I like how you claim to logic own me with statements such as "so if you disagree, you're wrong". I may respond later, but I'm wikiing a hell of a lot less. Misery 06:20, 3 April 2009 (UTC)
Actually, even that was valid, because if my argument is true, which it is, anyone who opposes it must me wrong. I kind of did that in anticipation that you would say what you did. I like you misery, you don't back down and resort to insults/ignorance when you're counterargued, I respect that. ~Shard User Shard Sig Icon.png 08:03, 3 April 2009 (UTC)
You should argue with more reality and less bullshit, shard. Rit heals, in theoryland and theoryland only, are better than monk heals. Unfortunately, reality comes with elite skills - and rit elites are absolute trash compared to monk elites (which misery pointed out). On that note, bringing elite skills into the discussion is no less flawed than comparing Orison to MBS is to begin with - three years of power creep make those two a silly ass pick. I mean, let's apply your logic and selection to another scenario - wounding strike and axe twist. Of course wounding strike is better (even pre-buff), but that still doesn't make dervishes better at killing things than warriors. All the top guilds run two warriors, even though the numbers are in favor of the derv in the comparison of good dervish skill vs bad and unused warrior skill.
In reality, people run monks. Monks have prots, hex removal, reliable condi removal, and the ability to use a secondary for emanagement. They are simply superior, even if insert-shitty-and-unused-monk-skill-here is weaker than insert-less-shitty-rit-skill-only-used-in-gimmicks-here. If you wanted an honest comparison, you should have compared MBS to dismiss as misery said - they were both added in the same campaign, so one isn't 3 years of power creep ahead of the other.

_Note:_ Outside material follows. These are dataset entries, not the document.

(* ===== verification/OmsReports.v ===== *)
(** * Order reports ([oms_core_v2.rs])

    What [process_order_report] does beyond the order's own record:

    - a report ends in one of two ways, and the one that closes the order leaves
      no reservation and no open entry behind;
    - how fills move positions. *)

From S2P Require Import Prelude F64 F64Grid Proto Intern Models Reservation Position Balance.
From S2P Require Import Config Metadata MetadataFacts MetadataReload Utils.
From S2P Require Import OrderStore OrderHistory OmsCore OmsSafety Scenario OmsLifecycle.
From S2P Require Import OmsPlacement OmsHolds.

(** ** The entry loop only touches orders *)

Definition orders_only (c c' : OmsCoreV2) : Prop := c' = c <| c_orders := c_orders c' |>.

#[export] Instance orders_only_preorder : PreOrder orders_only.
Proof.
  split; unfold orders_only; [by intros []|]. intros c1 c2 c3 E1 E2. rewrite E2, E1. done.
Qed.

Lemma orders_only_upd c f : orders_only c (c <| c_orders ::= f |>).
Proof. done. Qed.

Lemma apply_entry_orders_only oid gw ts only acc e :
  yields (OmsCoreV2.apply_entry oid gw ts only acc e) (λ r, orders_only acc.2 r.2).
Proof.
  destruct acc as [fl c]. unfold OmsCoreV2.apply_entry.
  assert (orders_only c c) as Hc by done.
  destruct (default _ _); try exact Hc; destruct (ent_report e) as [[]|]; try exact Hc.
  all: unfold OmsCoreV2.apply_linkage_entry, OmsCoreV2.apply_state_entry,
    OmsCoreV2.apply_trade_entry, OmsCoreV2.apply_exec_entry, OmsCoreV2.apply_fee_entry.
  all: try (destruct (OmsCoreV2.oms_exec_type _); try exact Hc).
  all: repeat (apply yields_bind; intros ? _); try done.
  - by case_match.
  - by destruct only.
Qed.

Lemma entries_orders_only oid gw ts only entries fl c :
  yields (for_each (OmsCoreV2.apply_entry oid gw ts only) entries (fl, c))
    (λ r, orders_only c r.2).
Proof.
  apply (yields_for_each (λ r : OmsCoreV2.ReportFlags * OmsCoreV2, orders_only c r.2)); [done|].
  intros acc e Hc. pose proof (apply_entry_orders_only oid gw ts only acc e) as He.
  destruct (OmsCoreV2.apply_entry _ _ _ _ _ _); [|done]. cbn in *. by etrans.
Qed.

(** ** Reservations of other orders *)

Definition same_res_but (oid : Z) (c c' : OmsCoreV2) : Prop :=
  ∀ oid', oid' ≠ oid → reservations (c_reservations c') !! oid' =
                       reservations (c_reservations c) !! oid'.

#[export] Instance same_res_but_preorder oid : PreOrder (same_res_but oid).
Proof. split; unfold same_res_but; [done|]. intros c1 c2 c3 H1 H2 o Ho. by rewrite H2, H1. Qed.

Lemma release_lookup oid oid' st :
  reservations (ReservationStoreV2.release oid st) !! oid' =
  if decide (oid' = oid) then None else reservations st !! oid'.
Proof.
  unfold ReservationStoreV2.release. case_decide as E; subst.
  - destruct (reservations st !! oid) eqn:Er; [apply lookup_delete_eq|done].
  - destruct (reservations st !! oid) eqn:Er; [by apply lookup_delete_ne|done].
Qed.

Lemma release_partial_lookup oid oid' x st :
  oid' ≠ oid →
  reservations (ReservationStoreV2.release_partial oid x st) !! oid' = reservations st !! oid'.
Proof.
  intros Hne. unfold ReservationStoreV2.release_partial.
  destruct (reservations st !! oid) as [r|] eqn:Er; [|done]. cbn.
  destruct (_ <=? _)%f64; cbn; by rewrite ?lookup_delete_ne, lookup_insert_ne by done.
Qed.

Lemma apply_fills_res oid acct ts is_buy flags price fills acc :
  same_res_but oid acc.2 (foldl (OmsCoreV2.apply_fill oid acct ts is_buy flags price) acc fills).2.
Proof.
  revert acc. induction fills as [|q fills IH]; intros [b c]; [done|]. cbn [foldl].
  etrans; [|apply IH]. unfold OmsCoreV2.apply_fill. destruct (_ <=? _)%f64; [done|].
  intros oid' Hne. destruct (af_pos_instrument_id flags); cbn; by apply release_partial_lookup.
Qed.

Lemma apply_fills_balances oid acct ts is_buy flags price fills acc :
  c_balances (foldl (OmsCoreV2.apply_fill oid acct ts is_buy flags price) acc fills).2 =
  c_balances acc.2.
Proof.
  revert acc. induction fills as [|q fills IH]; intros [b c]; [done|]. cbn [foldl].
  rewrite IH. unfold OmsCoreV2.apply_fill. destruct (_ <=? _)%f64; [done|].
  by destruct (af_pos_instrument_id flags).
Qed.

Lemma settle_fills_res oid acct ts side flags tb ib c :
  yields (OmsCoreV2.settle_fills oid acct ts side flags tb ib c)
    (λ r, frame c r.2 ∧ same_res_but oid c r.2 ∧ c_balances r.2 = c_balances c).
Proof.
  unfold OmsCoreV2.settle_fills. do 3 (apply yields_bind; intros ? _). cbv zeta.
  set (price := default _ _). set (fills := _ ++ _).
  pose proof (apply_fills_frame oid acct ts (side =? BsBuy) flags price fills (false, c)) as Hf.
  pose proof (apply_fills_res oid acct ts (side =? BsBuy) flags price fills (false, c)) as Hr.
  pose proof (apply_fills_balances oid acct ts (side =? BsBuy) flags price fills (false, c)) as Hb.
  by destruct (foldl _ _ _) as [b c'].
Qed.

(** ** How a report ends *)

Definition same_accounts (c c' : OmsCoreV2) : Prop :=
  c_reservations c' = c_reservations c ∧ c_positions c' = c_positions c.

(** The three ways: no entry of the report concerned the order; the order stays
    working; the order is closed. *)
Definition report_post (oid : Z) (c : OmsCoreV2) (r : list OmsActionV2 * OmsCoreV2) : Prop :=
  same_res_but oid c r.2 ∧ c_balances r.2 = c_balances c ∧
  ((r.1 = [] ∧ same_accounts c r.2) ∨
   (∃ publish settled l, r.1 = publish :: settled ++ [PersistOrder oid false false] ∧
      os_live (c_orders r.2) !! oid = Some l ∧ is_in_terminal_state l = false) ∨
   (∃ publish settled, r.1 = publish :: settled ++ [PersistOrder oid true true] ∧
      reservations (c_reservations r.2) !! oid = None ∧
      oid ∉ os_open_order_ids (c_orders r.2) ∧
      ∀ l, os_live (c_orders r.2) !! oid = Some l →
        is_in_terminal_state l = true ∧ is_Some (lo_terminal_at l))).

Either way, the huge benefit from divine healing (a heal that triggers every time a monk sneezes on a teammate) outweighs the raw numbers on rit heals, especially since many of those (spirit light, transfer, mbs) are incredibly conditional and thus are pieces of shit in a dynamic environment (i.e., rit healers can't split to defend a base without spending precious time setting spirits up, which would get interrupted most of the time anyway).
In the end, we call it "game balance." Rit spells heal for more, but lack the versatility of monk lines and the thousands of free HP healed with divine favor. Honestly, rits got hosed in terms of being pure healers - ANet's intent was to introduce another class that could backline instead of monks, but because their skills were so dependent on spirits (which kept getting nerfed), they just kept getting worse and worse. Rits are balls in terms of energy management, too - there's basically no non-elite worth bringing from the entire class to manage energy, and since rits have to sacrifice their secondary for utility skills, they're up a creek for energy. Monks have everything they need to support their team in the monk line, so they're free to spec their secondary for energy or self protection. All these things really make monks superior - which is what they are, regardless of how shitty orison is compared to mend body and soul.
If you're trying to prove that rits are better than monks, you've gotta be ready to deal with circumstances outside of your pitched comparison. Pure numbers mean shit compared to the increased utility that monks bring - but you know, divine favor makes the numbers not as pitched as you seem to think they are. Like misery said, monks were balanced to have divine favor specced. Rits were balanced to have more powerful base heals because they don't have divine favor at all. That's simple game balance, not imbalance. Imagine how stupid monks would be if they had rit-power heals on top of divine favor? Rits wouldn't begin to compare with them. At least now, rits can compare to them on paper, even if they're absolute trash in real play.
To summarize, just in case you tldr...
  • "And rits are not speccing attributes to achieve the same result. (Divine Favor + monk heals) == (Rit heals) ∴ (Monk Heals < Rit Heals). In case you were wondering, that's my argument."
As I said, this is simple game balance. Every monk in the game specs divine favor, even without any divine favor skills, simply because you heal literally thousands of HP per match. You can't pretend that a little bit of extra healpower on the rit skills makes up for that, let alone puts them ahead of monks. Even if it puts them ahead in terms of pure healing-per-second, which I honestly doubt, rits are still leagues behind on utility, energy management, and being able to maintain effective heals while moving with your team.
  • Also, it's valid, so if you disagree, you're wrong. NEXT!
i lol'd. good joke. if your premise is wrong, your entire argument is wrong.
  • So you're saying MBnS is weaker than Orison because WoH is better than both of them? Don't make me look up what that fallacy is called. For now I'll call it "Fallacy of has nothing to do with the argument." NEXT!
No, I'm saying (along with Misery) that comparing MBS to orison is stupid as hell. On top of it being stupid as hell, WoH exists and is better than everything rits have, including their elites (which counters your argument that rit heals are > monk heals). On top of WoH being better than everything rits have, Divine Favor. NEXT! (P.S., it's called a red herring, but since your logic thus far has been less than spectacular, we'll pretend you aren't trying to use it either).
  • some shit about meteor shower
You missed his point more than he missed yours. He's not talking about skills boosting effectiveness, he's talking about primary attributes. Divine favor can boost healing; to be more accurate, divine favor does boost healing prayers (along with everything else they cast), since every monk in Guild Wars has divine favor specced. No matter how much rits want to boost their resto prayers, they can't. No skills do it, no attributes do it, and since half the resto skills are conditional to begin with, they're often operating at half efficiency regardless of boosts. (mis correct me if I'm wrong, this is the point I'm least sure on)
for serious tldr, reality >>>> theoryland crap -Auron >8< 09:50, 3 April 2009 (UTC)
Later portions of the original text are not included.